Experts are puzzled as to how a dinosaur bone thought to belong to a 10 metre long Iguanodon ended up in a pensioner’s back garden.
The Sunderland man found the football-sized vertebra while digging among tree roots and took it to his local museum.
Staff there believed the bone came from a dinosaur and that has since been confirmed by experts at the National History Museum.
But Sunderland stands on rocks that are far older than the dinosaur, which means the bone must have been deposited there later on.
Many of the Iguanodons unearthed in this country were found in the East Sussex area, 300 miles south of Sunderland. They lived 115-130 million years ago.
Experts will never know how the bone made the journey, but glacial disturbance or human interference were considered most likely.
Sylvia Humphrey, Keeper of Geology at Tyne & Wear Archives & Museums, was there when the pensioner took it to Sunderland Museum & Winter Gardens.
She said: “It’s really quite a puzzle as to how the bone got there.

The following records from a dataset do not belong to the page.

(** * Text-utilities tool server: a shallow embedding of [call_tool]

    The Python program [mcp_starter.py] registers seven tools and one
    dispatcher, [call_tool(name, arguments)], that returns one text block
    per invocation.  This development embeds the dispatcher and the
    library functions it calls, and proves the properties its
    specification states about them.

    Conventions.
    - A Python [str] is the list of its code points ([pystr]); [bytes] is
      a list of numbers below 256 ([pybytes]).
    - A JSON argument is a [value]; the argument mapping is a finite map
      from field names to values.
    - Python exceptions are explicit: a computation returns [Ok v] or
      [Raise e], and [try ... except Exception] is [catch].
    - String methods follow CPython 3.11 (Unicode 14.0.0).  The case
      mappings [str.upper] and [str.lower] are embedded from the Unicode
      character database; the properties Cased and Case_Ignorable, the
      title-case mapping, float formatting, the extraction regular
      expressions, set iteration order and the random source are
      parameters of the model ([runtime]). *)

From Stdlib Require Import NArith ZArith List String Ascii Lia Bool.
From Stdlib Require Import DecimalString.
From stdpp Require Import base option gmap strings.
Import ListNotations.

Local Open Scope N_scope.

(** ** Python values, strings and exceptions *)

Module Py.

Definition codepoint := N.
Definition pystr := list N.
Definition pybytes := list N.

(** An ASCII literal of the source, as code points. *)
Fixpoint lit (s : string) : pystr :=
  match s with
  | EmptyString => []
  | String a s' => N_of_ascii a :: lit s'
  end.

Definition LF : N := 10.
Definition TAB : N := 9.
Definition nl : pystr := [LF].

(** The JSON values a caller can put into [arguments]. *)
Inductive value :=
| VNone
| VBool (b : bool)
| VInt (z : Z)
| VStr (s : pystr).

Inductive exn :=
| AttributeError
| TypeError
| ValueError
| BinasciiError
| UnicodeEncodeError
| UnicodeDecodeError
| ZeroDivisionError.

Inductive result (A : Type) :=
| Ok (a : A)
| Raise (e : exn).
Arguments Ok {A} a.
Arguments Raise {A} e.

#[global] Instance result_ret : MRet result := fun A a => Ok a.
#[global] Instance result_bind : MBind result := fun A B f m =>
  match m with
  | Ok a => f a
  | Raise e => Raise e
  end.

(** [try: m except Exception as e: h e] *)
Definition catch {A} (m : result A) (h : exn -> result A) : result A :=
  match m with
  | Ok a => Ok a
  | Raise e => h e
  end.

(** [bool(v)] *)
Definition truthy (v : value) : bool :=
  match v with
  | VNone => false
  | VBool b => b
  | VInt z => negb (z =? 0)%Z
  | VStr s => match s with [] => false | _ => true end
  end.

(** A method of [str] looked up on [v]: any other value has no such
    attribute. *)
Definition as_str (v : value) : result pystr :=
  match v with
  | VStr s => Ok s
  | _ => Raise AttributeError
  end.

(** [v[:n]]: only a string can be sliced. *)
Definition slice_to (n : nat) (v : value) : result pystr :=
  match v with
  | VStr s => Ok (firstn n s)
  | _ => Raise TypeError
  end.

(** [len(v)] *)
Definition len_value (v : value) : result nat :=
  match v with
  | VStr s => Ok (List.length s)
  | _ => Raise TypeError
  end.

(** [v == s] for a string [s]: equality of the code point sequences,
    and [False] for a value of another type. *)
Definition eq_str (v : value) (s : pystr) : bool :=
  match v with
  | VStr t => bool_decide (t = s)
  | _ => false
  end.

(** The integer an ordering comparison sees: [bool] is a subclass of
    [int]; [None] and [str] do not compare with an [int]. *)
Definition as_int (v : value) : result Z :=
  match v with
  | VInt z => Ok z
  | VBool b => Ok (if b then 1 else 0)%Z
  | _ => Raise TypeError
  end.

(** *** Whitespace, [strip], [split], [replace], [join] *)

(** [str.isspace] on one character (also [\s] of [re]). *)
Definition isspace (c : N) : bool :=
  ((9 <=? c) && (c <=? 13)) || ((28 <=? c) && (c <=? 32))
  || (c =? 0x85) || (c =? 0xA0) || (c =? 0x1680)
  || ((0x2000 <=? c) && (c <=? 0x200A))
  || (c =? 0x2028) || (c =? 0x2029) || (c =? 0x202F) || (c =? 0x205F)
  || (c =? 0x3000).

Fixpoint dropwhile (p : N -> bool) (s : pystr) : pystr :=
  match s with
  | [] => []
  | c :: s' => if p c then dropwhile p s' else s
  end.

Definition lstrip_by (p : N -> bool) (s : pystr) : pystr := dropwhile p s.
Definition rstrip_by (p : N -> bool) (s : pystr) : pystr :=
  rev (dropwhile p (rev s)).
Definition strip_by (p : N -> bool) (s : pystr) : pystr :=
  rstrip_by p (lstrip_by p s).

(** [s.strip()] *)
Definition strip (s : pystr) : pystr := strip_by isspace s.
(** [s.strip(chars)] *)
Definition strip_chars (chars : pystr) (s : pystr) : pystr :=
  strip_by (fun c => existsb (N.eqb c) chars) s.

(** [not s.strip()] *)
Definition blank (s : pystr) : bool :=
  match strip s with [] => true | _ => false end.

(** The maximal runs of characters satisfying [p], left to right;
    [cur] is the run being read, reversed. *)
Fixpoint runs_from (p : N -> bool) (cur : pystr) (s : pystr) : list pystr :=
  match s with
  | [] => match cur with [] => [] | _ => [rev cur] end
  | c :: s' =>
      if p c then runs_from p (c :: cur) s'
      else match cur with
           | [] => runs_from p [] s'
           | _ => rev cur :: runs_from p [] s'
           end
  end.
Definition runs (p : N -> bool) (s : pystr) : list pystr := runs_from p [] s.

(** [s.split()]: the maximal runs of non-whitespace. *)
Definition split_ws (s : pystr) : list pystr :=
  runs (fun c => negb (isspace c)) s.

Fixpoint is_prefix (p s : pystr) : bool :=
  match p, s with
  | [], _ => true
  | a :: p', b :: s' => (a =? b) && is_prefix p' s'
  | _ :: _, [] => false
  end.
(** * XRP price bot: the synchronisation engine of [xrpbot.py]

    A shallow embedding of the price fetcher ([_fetch_one_id],
    [get_price_data]), the per-guild update ([update_guild]) and the
    updater loop ([updater_loop]) of the bot, together with the properties
    proved about them.

    Coroutines are embedded as finite trees of actions ([proc]); everything
    outside the program (the price API, Discord, the clock, the logger) is an
    environment that answers each action.  A sequential interpreter ([run])
    executes one coroutine; a small scheduler ([Machine]) interleaves the
    coroutines started by [asyncio.gather].

    Conventions: durations are in milliseconds; a float is an IEEE binary64
    value with its exact mantissa and exponent; a string is a list of code
    points; the [while] loop of the updater is unrolled a given number of
    passes; task cancellation (the shutdown path) is not part of the model,
    so a sleep always returns. *)

From Stdlib Require Import String Ascii ZArith NArith List Bool Lia.
From Stdlib Require Import SpecFloat DecimalN.
Import ListNotations.

Local Open Scope list_scope.
Local Open Scope Z_scope.

(** ** Python strings

    A Python [str] is a sequence of code points; [len] counts code points,
    so the two circle emoji used by the bot are one character each. *)

Definition pychar := N.
Definition pystr := list pychar.
(** X14: the Secrets Manager pattern accepts exactly the strings
    [arn:aws:secretsmanager:<region>:<account>:secret:<name>] whose region
    is a non-empty run of lower-case letters, digits and hyphens, whose
    account is a non-empty run of digits and whose name is not empty and
    holds no line terminator. *)
Theorem secrets_manager_reference_grammar :
  forall value : string,
    AwsSecretsManager.isSecretReference value = true <->
    exists region account name,
      region <> "" /\ account <> "" /\ name <> "" /\
      JsString.all
        (Regex.set_has
           (Regex.OneOf [Regex.Range "a" "z"; Regex.Range "0" "9";
                         Regex.Chr "-"])) region = true /\
      JsString.all
        (Regex.set_has (Regex.OneOf [Regex.Range "0" "9"])) account = true /\
      JsString.all (Regex.set_has Regex.AnyChar) name = true /\
      value = ("arn:aws:secretsmanager:" ++ region ++ ":" ++ account
               ++ ":secret:" ++ name)%string.
Proof.
  intros value. split.
  - intros H. apply test_true_exec in H as [m H].
    unfold Regex.exec, AwsSecretsManager.arnPattern in H.
    invert_lit H. invert_plus H region Hr Hrc.
    invert_lit H. invert_plus H account Ha Hac.
    invert_lit H. invert_plus H name Hn Hnc.
    apply final_inv in H. subst.
    exists region, account, name.
    rewrite string_append_empty. repeat split; assumption.
  - intros [region [account [name [Hr [Ha [Hn [Hrc [Hac [Hnc ->]]]]]]]]].
    unfold AwsSecretsManager.isSecretReference, Regex.test, Regex.exec,
      AwsSecretsManager.arnPattern.
    rewrite run_seq, run_lit, run_seq.
    rewrite (@run_plus_run _ region _ _ []); auto.
    rewrite run_seq, run_lit, run_seq.
    apply run_plus_run; auto.
    rewrite run_seq, run_lit.
    rewrite <- (string_append_empty name).
    apply run_plus_run; auto.
Qed.

Lemma run_repeat_run (n : nat) (cs : Regex.CharSet) (taken : string) :
  forall (rest : string) (caps m : Regex.Captures)
         (k : string -> Regex.Captures -> option Regex.Captures),
    String.length taken = n ->
    JsString.all (Regex.set_has cs) taken = true ->
    k rest caps = Some m ->
    Regex.run (Regex.RRepeat n cs) (taken ++ rest) caps k = Some m.
Proof.
  simpl. revert taken.
  induction n as [|n IH]; intros taken rest caps m k Hlen Hall Hk.
  - destruct taken; [exact Hk | discriminate].
  - destruct taken as [|c taken]; [discriminate|].
    simpl in Hall. apply andb_true_iff in Hall as [Hc Hall].
    simpl. rewrite Hc. apply IH; auto.
Qed.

Dinosaur bones are younger than the rocks of this area, as this region is on the Permian strata, which is 250 million years old.
“The rocks of this region are far too old for it to have lain here, so it has been lost or dropped by someone in the past.
“We think, although we can never be sure, that it is a piece of vertebrae from an Iguanodon, and may originate from the Wealden area.”
Jo Cunningham, manager of Sunderland Museums, said: “We’re very grateful to our museum visitor for bringing this amazing find in to us; it will always remain a mystery as to how it found it’s way there, and if they hadn’t been digging up their garden it could have lain undiscovered.
“The person who found it wishes to remain anonymous, but has kindly agreed to loan it to Sunderland Museum & Winter Gardens so that the people of the region can enjoy this unusual find.”
Dr Angela Milner, from the Palaeontology Department at the Natural History Museum, London, said: “The bone is the solid part (the centrum) of vertebra from the tail of an Iguanodon-like dinosaur. It is not complete enough to identify it more precisely.
“The rocks around Sunderland are much too old to contain dinosaur bones so there are only two explanations as to how it got there - either by glacial transport or a one-time souvenir from the south coast of England where Iguanodon bones are not infrequently found by fossil hunters.”